_Exercise directions:_ Report each line of the data that contains the string "eauto".

** Data provided follows **

(* ===== verification/GoFS.v ===== *)
(** * The file system, as far as package [file] uses it

    A file system is a finite map from paths to regular files and symbolic
    links.  Paths are clean (what [filepath.Clean] returns), so that a path has
    one name; directories are not nodes of the map: creating them changes
    nothing here and no directory is named like a log file.  The operations
    follow [os] and [path/filepath]. *)
From S2P Require Import Prelude GoStrings.

Open Scope string_scope.
Open Scope Z_scope.

Inductive node :=
| Regular (data : string)
| Symlink (target : string).

Abbreviation fs := (gmap string node).

Inductive errno := ENOENT | EEXIST | ELOOP | EIO | EINVAL.

(** [os.Stat] and [open(2)] follow at most 40 links. *)
Definition max_links : nat := 40.

Fixpoint follow (n : nat) (f : fs) (p : string) : string + errno :=
  match f !! p with
  | None => inr ENOENT
  | Some (Regular _) => inl p
  | Some (Symlink q) => match n with O => inr ELOOP | S n' => follow n' f q end
  end.

(** ** [filepath.Glob] *)
Inductive glob_token :=
| GStar
| GAny
| GChar (c : ascii)
| GClass (negated : bool) (ranges : list (ascii * ascii)).

(** A character of a class: not ['-'] nor [']'] unless escaped, and not the last
    character of the pattern. *)
Definition getEsc (s : string) : option (ascii * string) :=
  '(c, r) ← match s with
            | "" => None
            | String c r =>
                if Ascii.eqb c "-" || Ascii.eqb c "]" then None
                else if Ascii.eqb c "\" then
                  match r with "" => None | String c' r' => Some (c', r') end
                else Some (c, r)
            end;
  if String.eqb r "" then None else Some (c, r).

Fixpoint class_ranges (fuel : nat) (first : bool) (s : string)
  : option (list (ascii * ascii) * string) :=
  match fuel with
  | O => None
  | S fuel' =>
      match s with
      | String "]" r =>
          if first then None else Some ([], r)
      | _ =>
          '(lo, r) ← getEsc s;
          '(hi, r') ← match r with
                      | String "-" r1 => getEsc r1
                      | _ => Some (lo, r)
                      end;
          '(rs, r'') ← class_ranges fuel' false r';
          Some ((lo, hi) :: rs, r'')
      end
  end.

(** The tokens of one path element of a pattern; [None] is [ErrBadPattern].
    Each token consumes a character, so the length is enough fuel. *)
Fixpoint glob_tokens (fuel : nat) (s : string) : option (list glob_token) :=
  match fuel with
  | O => Some []
  | S fuel' =>
      match s with
      | "" => Some []
      | String c r =>
          if Ascii.eqb c "*" then cons GStar <$> glob_tokens fuel' r
          else if Ascii.eqb c "?" then cons GAny <$> glob_tokens fuel' r
          else if Ascii.eqb c "\" then
            match r with
            | "" => None
            | String c' r' => cons (GChar c') <$> glob_tokens fuel' r'
            end
          else if Ascii.eqb c "[" then
            let '(neg, r0) := match r with
                              | String "^" r1 => (true, r1)
                              | _ => (false, r)
                              end in
            '(rs, r') ← class_ranges (S (String.length r0)) true r0;
            cons (GClass neg rs) <$> glob_tokens fuel' r'
          else cons (GChar c) <$> glob_tokens fuel' r
      end
  end.

Definition in_ranges (a : ascii) (rs : list (ascii * ascii)) : bool :=
  existsb (λ r, (N_of_ascii r.1 <=? N_of_ascii a)%N && (N_of_ascii a <=? N_of_ascii r.2)%N) rs.

(** Match of a path element, which holds no ['/']. *)
Fixpoint token_match (ts : list glob_token) (s : string) : bool :=
  match ts with
  | [] => String.eqb s ""
  | GStar :: ts' =>
      (fix star (s : string) : bool :=
         token_match ts' s || match s with "" => false | String _ s' => star s' end) s
  | t :: ts' =>
      match s with
      | "" => false
      | String a s' =>
          match t with
          | GChar c => Ascii.eqb a c
          | GClass neg rs => xorb neg (in_ranges a rs)
          | _ => true
          end && token_match ts' s'
      end
  end.

Definition tokens_of (e : string) : option (list glob_token) :=
  glob_tokens (String.length e) e.

(** Element by element match of a path. *)
Definition path_match (pss : list (list glob_token)) (path : string) : bool :=
  let es := Split path "/" in
  bool_decide (length pss = length es) &&
  forallb (λ pe, token_match pe.1 pe.2) (zip pss es).

(** The matching paths in lexical order, or [None] for [ErrBadPattern]. *)
Definition Glob (f : fs) (pattern : string) : option (list string) :=
  pss ← mapM tokens_of (Split pattern "/");
  Some (insertion_sort (λ a b, String.ltb a b)
          (filter (λ p, path_match pss p = true) (map_to_list f).*1)).

(** ** Patterns [prefix + "*" + suffix] without other special characters *)
Definition meta_free (s : string) : bool :=
  lacks "*" s && lacks "?" s && lacks "[" s && lacks "\" s.

Fixpoint literal (s : string) : list glob_token :=
  match s with "" => [] | String c s' => GChar c :: literal s' end.

Lemma meta_free_cons c s :
  meta_free (String c s) = true →
  Ascii.eqb c "*" = false ∧ Ascii.eqb c "?" = false ∧ Ascii.eqb c "[" = false ∧
  Ascii.eqb c "\" = false ∧ meta_free s = true.
Proof.
  unfold meta_free. simpl. rewrite !andb_true_iff, !negb_true_iff. tauto.
Qed.

Lemma meta_free_sapp a b : meta_free (a +:+ b) = meta_free a && meta_free b.
Proof.
  unfold meta_free. rewrite !lacks_sapp.
  by destruct (lacks "*" a), (lacks "?" a), (lacks "[" a), (lacks "\" a),
    (lacks "*" b), (lacks "?" b), (lacks "[" b), (lacks "\" b).
Qed.

Lemma glob_tokens_literal fuel s r :
  meta_free s = true →
  glob_tokens (String.length s + fuel) (s +:+ r) = (literal s ++.) <$> glob_tokens fuel r.
Proof.
  induction s as [|c s IH]; intros Hm; simpl; [by destruct (glob_tokens fuel r)|].
  apply meta_free_cons in Hm as (H1 & H2 & H3 & H4 & Hm).
  rewrite H1, H2, H3, H4, (IH Hm). by destruct (glob_tokens fuel r).
Qed.

Lemma token_match_literal s ts t :
  token_match (literal s ++ ts) t = true ↔ ∃ r, t = s +:+ r ∧ token_match ts r = true.
Proof.
  revert t. induction s as [|c s IH]; intros t; simpl.
  { split; [eauto|]. by intros (? & -> & ?). }
  destruct t as [|a t].
  { split; [done|]. by intros (? & ? & _). }
  rewrite andb_true_iff, Ascii.eqb_eq, IH. split.
  - intros (-> & r & -> & ?). eauto.
  - intros (r & [= -> ->] & ?). eauto.
Qed.

Lemma token_match_star ts t :
  token_match (GStar :: ts) t = true ↔ ∃ u r, t = u +:+ r ∧ token_match ts r = true.
Proof.
  simpl. induction t as [|a t IH].
  - rewrite orb_false_r. split; [intros ?; by exists "", ""|].
    intros ([|b u] & [|b' r] & He & ?); done.
  - rewrite orb_true_iff, IH. split.
    + intros [?|(u & r & -> & ?)]; [by exists "", (String a t)|by exists (String a u), r].
    + intros ([|b u] & r & He & ?); [left; simpl in He; by rewrite He|].
      right. injection He as <- ->. eauto.
Qed.

Lemma tokens_of_star p q :
  meta_free p = true → meta_free q = true →
  tokens_of (p +:+ String "*" q) = Some (literal p ++ GStar :: literal q)%list.
Proof.
  intros Hp Hq. unfold tokens_of. rewrite !length_sapp.
  rewrite glob_tokens_literal by done. simpl.
  pose proof (glob_tokens_literal 0 q "" Hq) as H. rewrite sapp_nil_r, Nat.add_0_r in H.
  rewrite H. simpl. by rewrite app_nil_r.
Qed.

Lemma tokens_of_literal s : meta_free s = true → tokens_of s = Some (literal s).
Proof.
  intros Hs. unfold tokens_of. pose proof (glob_tokens_literal 0 s "" Hs) as H.
  rewrite sapp_nil_r, Nat.add_0_r in H. rewrite H. simpl. by rewrite app_nil_r.
Qed.

Lemma Split_inj c s t : Split s c = Split t c → s = t.
Proof. intros H. by rewrite <- (Join_Split c s), <- (Join_Split c t), H. Qed.

(** Text without a separator only extends the last element. *)
Lemma Split_last c s :
  ∃ ds b, Split s c = (ds ++ [b])%list ∧
    ∀ w, lacks c w = true → Split (s +:+ w) c = (ds ++ [b +:+ w])%list.
Proof.
  induction s as [|a s IH].
  { exists [], "". split; [done|]. intros w Hw. simpl. by apply Split_lacks. }
  destruct IH as (ds & b & Hs & Hw). simpl. destruct (Ascii.eqb a c).
  { exists ("" :: ds), b. split; [by rewrite Hs|]. intros w Hl. by rewrite (Hw w Hl). }
  destruct ds as [|d ds].
  - exists [], (String a b). rewrite Hs. split; [done|]. intros w Hl. by rewrite (Hw w Hl).
  - exists (String a d :: ds), b. rewrite Hs. split; [done|]. intros w Hl. by rewrite (Hw w Hl).
Qed.

Lemma lacks_Split x c s : lacks x s = true → Forall (λ e, lacks x e = true) (Split s c).
Proof.
  induction s as [|a s IH]; simpl; [by repeat constructor|].
  intros [Ha Hs]%andb_true_iff. specialize (IH Hs). destruct (Ascii.eqb a c); [by constructor|].
  destruct (Split s c) as [|e es]; [by repeat constructor; simpl; rewrite Ha|].
  inversion IH; subst. constructor; [simpl; by rewrite Ha|done].
Qed.

Lemma meta_free_Split c s : meta_free s = true → Forall (λ e, meta_free e = true) (Split s c).
Proof.
  unfold meta_free. intros [[[H1 H2]%andb_true_iff H3]%andb_true_iff H4]%andb_true_iff.
  pose proof (lacks_Split "*" c s H1) as F1. pose proof (lacks_Split "?" c s H2) as F2.
  pose proof (lacks_Split "[" c s H3) as F3. pose proof (lacks_Split "\" c s H4) as F4.
  rewrite Forall_forall in *. intros e He. by rewrite F1, F2, F3, F4.
Qed.

Lemma token_match_exact s t : token_match (literal s) t = true ↔ t = s.
Proof.
  rewrite <- (app_nil_r (literal s)), token_match_literal. simpl. split.
  - intros (r & -> & ->%String.eqb_eq). by rewrite sapp_nil_r.
  - intros ->. exists "". by rewrite sapp_nil_r.
Qed.

Lemma path_match_literals ds ts es path :
  Split path "/" = es →
  path_match ((literal <$> ds) ++ [ts])%list path = true ↔
  ∃ e, es = (ds ++ [e])%list ∧ token_match ts e = true.
Proof.
  intros <-. unfold path_match. rewrite andb_true_iff, bool_decide_eq_true.
  generalize (Split path "/"). induction ds as [|d ds IH]; intros es; simpl.
  - destruct es as [|e [|e' es]]; simpl.
    + split; [by intros []|]. by intros (? & ? & _).
    + rewrite andb_true_r. split; [intros [_ ?]; eauto|]. by intros (? & [= ->] & ?).
    + split; [by intros []|]. by intros (? & ? & _).
  - destruct es as [|e es]; simpl.
    + split; [by intros []|]. by intros (? & ? & _).
    + rewrite andb_true_iff, token_match_exact. specialize (IH es).
      split.
      * intros (Hl & -> & Hm). destruct IH as [IH _].
        destruct IH as (x & -> & ?); [split; [by injection Hl|done]|]. eauto.
      * intros (x & [= -> ->] & Hx). destruct IH as [_ IH].
        destruct IH as [Hl ?]; [eauto|]. split; [by f_equal|done].
Qed.

Lemma lacks_sapp3 c a b d :
  lacks c (a +:+ b +:+ d) = true ↔ lacks c a = true ∧ lacks c b = true ∧ lacks c d = true.
Proof. rewrite !lacks_sapp, !andb_true_iff. done. Qed.

(** The files a pattern [prefix*suffix] designates: those whose path is the
    prefix, some text without separator, and the suffix. *)
Lemma Glob_star f p q :
  meta_free p = true → meta_free q = true → lacks "/" q = true →
  ∃ l, Glob f (p +:+ "*" +:+ q) = Some l ∧ NoDup l ∧
    ∀ x, x ∈ l ↔ is_Some (f !! x) ∧ ∃ u, lacks "/" u = true ∧ x = p +:+ u +:+ q.
Proof.
  intros Hp Hq Hsep. unfold Glob.
  destruct (Split_last "/" p) as (ds & b & Hsp & Hext).
  pose proof (meta_free_Split "/" p Hp) as Hmf. rewrite Hsp in Hmf.
  apply Forall_app in Hmf as [Hds Hb]. rewrite Forall_singleton in Hb.
  change ("*" +:+ q) with (String "*" q). rewrite (Hext (String "*" q)) by done.
  assert (Htok : mapM tokens_of (ds ++ [b +:+ String "*" q])%list
                 = Some ((literal <$> ds) ++ [literal b ++ GStar :: literal q])%list).
  { clear Hsp Hext. induction Hds as [|d ds Hd Hds IH]; simpl.
    - by rewrite (tokens_of_star b q Hb Hq).
    - by rewrite (tokens_of_literal d Hd), IH. }
  rewrite Htok. simpl. eexists. split; [done|].
  rewrite insertion_sort_perm. split.
  { apply NoDup_filter, NoDup_fst_map_to_list. }
  intros x. rewrite (insertion_sort_perm _ _), list_elem_of_filter,
    (path_match_literals _ _ (Split x "/")) by done.
  assert (Hin : x ∈ (map_to_list f).*1 ↔ is_Some (f !! x)).
  { rewrite list_elem_of_fmap. split.
    - intros ([k v] & -> & ?%elem_of_map_to_list). by exists v.
    - intros [v ?]. exists (x, v). split; [done|]. by apply elem_of_map_to_list. }
  rewrite Hin. split.
  - intros [(e & Hs & He) Hf]. split; [done|].
    apply token_match_literal in He as (r & -> & He).
    apply token_match_star in He as (u & r' & -> & He). apply token_match_exact in He as ->.
    pose proof (Split_pieces_lack "/" x) as Hl. rewrite Hs in Hl.
    apply Forall_app in Hl as [_ Hl]. rewrite Forall_singleton in Hl.
    apply lacks_sapp3 in Hl as (_ & Hu & _). exists u. split; [done|].
    apply (Split_inj "/"). rewrite Hs. symmetry. apply Hext.
    rewrite lacks_sapp. by rewrite Hu, Hsep.
  - intros [Hf (u & Hu & ->)]. split; [|done].
    exists (b +:+ u +:+ q). split.
    + apply Hext. by rewrite lacks_sapp, Hu, Hsep.
    + apply token_match_literal. eexists. split; [done|].
      apply token_match_star. exists u, q. split; [done|]. by apply token_match_exact.
Qed.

** End of Data provided **

_Task result:_
  { split; [eauto|]. by intros (? & -> & ?). }
  - intros (-> & r & -> & ?). eauto.
  - intros (r & [= -> ->] & ?). eauto.
      right. injection He as <- ->. eauto.
    + rewrite andb_true_r. split; [intros [_ ?]; eauto|]. by intros (? & [= ->] & ?).
        destruct IH as (x & -> & ?); [split; [by injection Hl|done]|]. eauto.
        destruct IH as [Hl ?]; [eauto|]. split; [by f_equal|done].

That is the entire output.